Ego International Commenti

ego international commentiGrazie alla continua ricerca degli operatori commerciali e professionisti dell’export della Ego International, raggliomo dalle diverse interviste ai clienti elaborate in una seconda fase, una serie di commenti sul futuro alimentare dell’esportazione, molti commenti raccolti a caldo sul territorio evidenziano un falso mito del cibo 100% Made in Italy .
Il Bel Paese non è autosufficiente e s’importano ingenti quantità di cereali, frutta, verdura, latte e carni di manzo!.
L’Italia nel settore alimentare non è autonoma e deve importare larghe quantità di materie prime dall’estero.
Una situazione ben conosciuta dagli addetti ai lavori, ma meno nota al pubblico dei consumatori, che credono di comprare cibo “Made in Italy”, invece acquistano merce falsa e proveniente da altri paesi europei o extra-europei. Questa mancanza di conoscenza si traduce nella necessità di importare ingredienti da trasformare in prodotti diciamo finiti destinati sia al consumo interno sia all’export. Una recensione firmata da numerose multinazionali nel campo del FMCG (pubblicato sulle maggiori riviste rivolte ai consumatori) sta cercando di fare chiarezza e con i consueti rapporti ed opinioni della Ego International Commenti vogliamo metterli in evidenza per estrarre quali sono i concetti vincenti da implementare nella propria filosofia export .

Le statistiche e le recensioni sfatano il mito del prodotto preparato con materie prime al 100% italiane. Il nostro Paese non riesce a produrre tutte le risorse di cui ha bisogno sia a causa di politiche restrittive dell’Unione Europea, sia per la riduzione sempre crescente dei terreni destinati all’agricoltura. Secondo dati pubblicati dall’Istat, dagli anni Novanta al 2014 gli ettari di campi coltivabili sono scesi da 20 a 10 milioni, mentre la popolazione è cresciuta del 20%. L’importazione è dunque indispensabile per produrre molti altri alimenti tipicamente italiani.

Per esempio il grano duro italiano copre addirittura il 70% del fabbisogno giornaliero: occorre importare frumento da Paesi come Canada, Stati Uniti, Sudamerica e Ucraina.
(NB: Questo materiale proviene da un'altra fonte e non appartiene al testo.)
(* ===== verification/QrammProps.v ===== *)
(** Properties of the QRAMM assessment ([Qramm]). *)
From Stdlib Require Import ZArith QArith Lia Lqa.
From stdpp Require Import base tactics relations strings list sorting.
From S2P Require Import Prelude PyFloat PyVal HwDrift Qramm.

Local Open Scope Z_scope.
Local Open Scope quirk_scope.

(** * Rounded arithmetic *)

Lemma round_nd_mono n x y : 0 <= n -> (x <= y)%Q -> (round_nd x n <= round_nd y n)%Q.
Proof.
  intros Hn Hxy. unfold round_nd. assert (Hp : (0 < inject_Z (10 ^ n))%Q).
  { change 0%Q with (inject_Z 0). rewrite <- Zlt_Qlt. lia. }
  apply rnd_mono. apply Qmult_le_compat_r; [| apply Qlt_le_weak, Qinv_lt_0_compat, Hp].
  rewrite <- Zle_Qle. apply rne_mono. apply Qmult_le_compat_r; [exact Hxy | lra].
Qed.

Lemma round4_range x : (0 <= x <= 4)%Q -> (0 <= round_nd x 4 <= 4)%Q.
Proof.
  intros [H0 H4]. apply (round_nd_mono 4) in H0; [| lia]. apply (round_nd_mono 4) in H4; [| lia].
  assert (E0 : (round_nd 0 4 == 0)%Q) by (vm_compute; reflexivity).
  assert (E4 : (round_nd 4 4 == 4)%Q) by (vm_compute; reflexivity). lra.
Qed.

Lemma weighted_range m s : (0 <= m)%Q -> (0 <= s)%Q -> (0 <= weighted_score m s <= 4)%Q.
Proof.
  intros Hm Hs. apply round4_range. pose proof (fmin_spec 4 (fmul s m)) as (H1 & _ & H3).
  split; [| exact H1]. destruct H3 as [-> | ->]; [lra | apply fmul_nonneg; assumption].
Qed.

Lemma weighted_mono m s t : (0 <= m)%Q -> (s <= t)%Q -> (weighted_score m s <= weighted_score m t)%Q.
Proof.
  intros Hm Hst. apply round_nd_mono; [lia |]. apply fmin_mono; [lra |]. apply fmul_mono_l; assumption.
Qed.

Lemma of_int_length_pos {A} (l : list A) : (length l <= 4)%nat -> l <> [] -> (0 < of_int (Z.of_nat (length l)))%Q.
Proof. destruct l as [| a [| b [| c [| e [|]]]]]; simpl; intros; try lia; [congruence | vm_compute; reflexivity ..]. Qed.

Lemma fold_fadd_nonneg xs a : (0 <= a)%Q -> Forall (fun x => 0 <= x)%Q xs -> (0 <= List.fold_left fadd xs a)%Q.
Proof.
  intros Ha Hx. revert a Ha. induction Hx as [| x xs Hx _ IH]; intros a Ha; simpl; [exact Ha |].
  apply IH. rewrite <- rnd_0. apply rnd_mono. lra.
Qed.

Lemma mean_range ws : (length ws <= 4)%nat -> ws <> [] -> Forall (fun x => 0 <= x)%Q ws -> (0 <= mean_score ws <= 4)%Q.
Proof.
  intros Hl Hne Hw. apply round4_range. pose proof (fmin_spec 4 (fdiv (fsum ws) (of_int (Z.of_nat (length ws))))) as (H1 & _ & H3).
  split; [| exact H1]. destruct H3 as [-> | ->]; [lra |]. rewrite <- rnd_0. apply rnd_mono.
  apply Qle_shift_div_l; [apply of_int_length_pos; assumption |].
  pose proof (fold_fadd_nonneg ws 0 ltac:(lra) Hw). unfold fsum. lra.
Qed.

Lemma mean_mono ws vs : (length ws <= 4)%nat -> ws <> [] -> Forall2 Qle ws vs -> (mean_score ws <= mean_score vs)%Q.
Proof.
  intros Hl Hne H. unfold mean_score. rewrite <- (Forall2_length _ _ _ H).
  apply round_nd_mono; [lia |]. apply fmin_mono; [lra |].
  apply fdiv_mono_l; [apply of_int_length_pos; assumption | apply fsum_mono, H].
Qed.

(** * Practices and dimensions *)

Lemma foldr_add_range l : Forall (fun a => 0 <= a <= 4) l -> 0 <= foldr Z.add 0 l <= 4 * Z.of_nat (length l).
Proof. induction 1; simpl; lia. Qed.

Lemma foldr_add_mono l k : Forall2 Z.le l k -> foldr Z.add 0 l <= foldr Z.add 0 k.
Proof. induction 1; simpl; lia. Qed.

Lemma ratio_range t n : 0 < n -> 0 <= t <= 4 * n -> (0 <= int_truediv t n <= 4)%Q.
Proof.
  intros Hn Ht. unfold int_truediv. assert (Hq : (0 < inject_Z n)%Q) by (change 0%Q with (inject_Z 0); rewrite <- Zlt_Qlt; lia).
  assert (E0 : (rnd 0 == 0)%Q) by (vm_compute; reflexivity). assert (E4 : (rnd 4 == 4)%Q) by (vm_compute; reflexivity).
  split.
  - rewrite <- E0. apply rnd_mono, Qle_shift_div_l; [exact Hq |]. rewrite Qmult_0_l. change 0%Q with (inject_Z 0). rewrite <- Zle_Qle. lia.
  - rewrite <- E4. apply rnd_mono, Qle_shift_div_r; [exact Hq |]. change 4%Q with (inject_Z 4). rewrite <- inject_Z_mult, <- Zle_Qle. lia.
Qed.

Lemma compute_practice_score_spec answers s :
  compute_practice_score answers = Ok s ->
  Forall (fun a => 0 <= a <= 4) answers
  /\ s = match answers with [] => 0%Q | _ => round_nd (int_truediv (foldr Z.add 0 answers) (Z.of_nat (length answers))) 4 end.
Proof.
  unfold compute_practice_score. intros H. destruct (forallb _ answers) eqn:Hin; [| discriminate].
  rewrite forallb_forall in Hin. split.
  - apply Forall_forall. intros x Hx. apply list_elem_of_In in Hx. specialize (Hin x Hx). bool_to_prop. lia.
  - destruct answers; injection H as <-; reflexivity.
Qed.

Lemma compute_practice_score_range answers s : compute_practice_score answers = Ok s -> (0 <= s <= 4)%Q.
Proof.
  intros H. destruct (compute_practice_score_spec _ _ H) as [Hr ->]. destruct answers as [| a l]; [lra |].
  apply foldr_add_range in Hr. apply round4_range, ratio_range; [simpl; lia | exact Hr].
Qed.

(** The weakest link: a lower bound that is reached. *)
Lemma fold_fmin_spec l a : (foldl fmin a l <= a)%Q /\ Forall (fun x => foldl fmin a l <= x)%Q l /\ In (foldl fmin a l) (a :: l).
Proof.
  revert a. induction l as [| x l IH]; intros a; simpl.
  - split; [lra |]. split; [constructor | left; reflexivity].
  - destruct (IH (fmin a x)) as (H1 & H2 & H3). pose proof (fmin_spec a x) as (Ha & Hx & Hor). split; [lra |]. split.
    + constructor; [lra | exact H2].
    + destruct H3 as [H3 | H3]; [| right; right; exact H3].
      destruct Hor as [E | E]; rewrite E in H3; [left; congruence | right; left; congruence].
Qed.

Lemma dimension_score_spec l : l <> [] ->
  Forall (fun x => compute_dimension_score l <= x)%Q l /\ In (compute_dimension_score l) l.
Proof.
  destruct l as [| a l]; [congruence |]. intros _. destruct (fold_fmin_spec l a) as (H1 & H2 & H3).
  split; [constructor; assumption | exact H3].
Qed.

(** * The score of a list of answer rows *)

Lemma pfold_score_practice buckets acc scores :
  pfold score_practice acc buckets = Ok scores ->
  exists new, scores = acc ++ new
  /\ Forall2 (fun b s => b.1 = s.1 /\ compute_practice_score b.2 = Ok s.2) buckets new.
Proof.
  revert acc. induction buckets as [|[pa l] buckets IH]; intros acc; cbn [pfold].
  - intros [= <-]. exists []. by rewrite app_nil_r.
  - unfold score_practice at 1. simpl. destruct (compute_practice_score l) as [s|] eqn:Hs; [simpl|done].
    intros H. destruct (IH _ H) as (new & -> & Hnew). exists ((pa, s) :: new). rewrite <- app_assoc. by split; [|constructor].
Qed.

(** The rows of a practice, and their values. *)
Definition values_of (pa : string) (rows : list QRAMMAnswer) : list Z :=
  map (fun r => default 0 (qa_value r)) (List.filter (fun r => str_eqb (qa_practice r) pa) rows).

Definition mean_of (l : list Z) : Q :=
  match l with [] => 0%Q | _ => round_nd (int_truediv (foldr Z.add 0 l) (Z.of_nat (length l))) 4 end.

(** The reference score of a practice: the rounded mean of its answers, zero
    where there is none. *)
Definition practice_mean (pa : string) (rows : list QRAMMAnswer) : Q :=
  mean_of (values_of pa rows).

Lemma values_of_snoc pa rows r :
  values_of pa (rows ++ [r]) = values_of pa rows ++ (if str_eqb (qa_practice r) pa then [default 0 (qa_value r)] else []).
Proof. unfold values_of. rewrite List.filter_app, map_app. simpl. by destruct (str_eqb (qa_practice r) pa). Qed.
Non cambia la situazione per altre categorie merceologiche: le carni bovine italiane rappresentano il 50% dei consumi e per il latte si va fino al 40%, anche per lo zucchero e il pesce dobbiamo rivolgerci ad altri mercati poiché riusciamo a coprire solo il 20%. La stessa cosa vale anche per l’export dell’olio d’oliva.
E ancora la produzione nazionale di uova, pollame e vino è in grado di soddisfare il fabbisogno interno, ma per legumi, frutta e verdura dobbiamo far riferimento sempre più a Spagna, Francia e paesi asiatici.
Ecco che allora scatta la truffa: numerosi prodotti finiti e materie prime spacciati per merce 100% italiana, addirittura DOP o IGP. Scovata anche molta merce venduta come biologica e/o proveniente direttamente da aziende autoctone e contadine. Solo un esempio: la bresaola IGP è prodotta in Valtellina con materie prime provenienti dall’estero, a causa dell’insufficiente quantità di animali allevati in Italia!
Alla luce di questi dati la ricerca insistente dell’alimento fatto solo con materie prime italiane ha poco senso e sconfina in un vero e proprio inganno, raggiro. Per questo motivo alcune delle più importanti multinazionali in campo alimentare hanno deciso di fare conoscere ai clienti l’origine degli ingredienti dei suoi prodotti attraverso il web. Il sistema è molto semplice: basta collegarsi al sito dell’esercizio e digitare il nome del prodotto o utilizzare il codice a barre di ciò che abbiamo acquistato. Se proviamo a scrivere la parola “pasta di grano duro” troveremo decine di voci, da quella fatta solo con farina e acqua a quella all’uovo e così via. Alcune sono fatte con materie prime italiane, altre invece sono false, ambigue, poiché importate da paesi come Australia, Ucraina, Francia e Canada.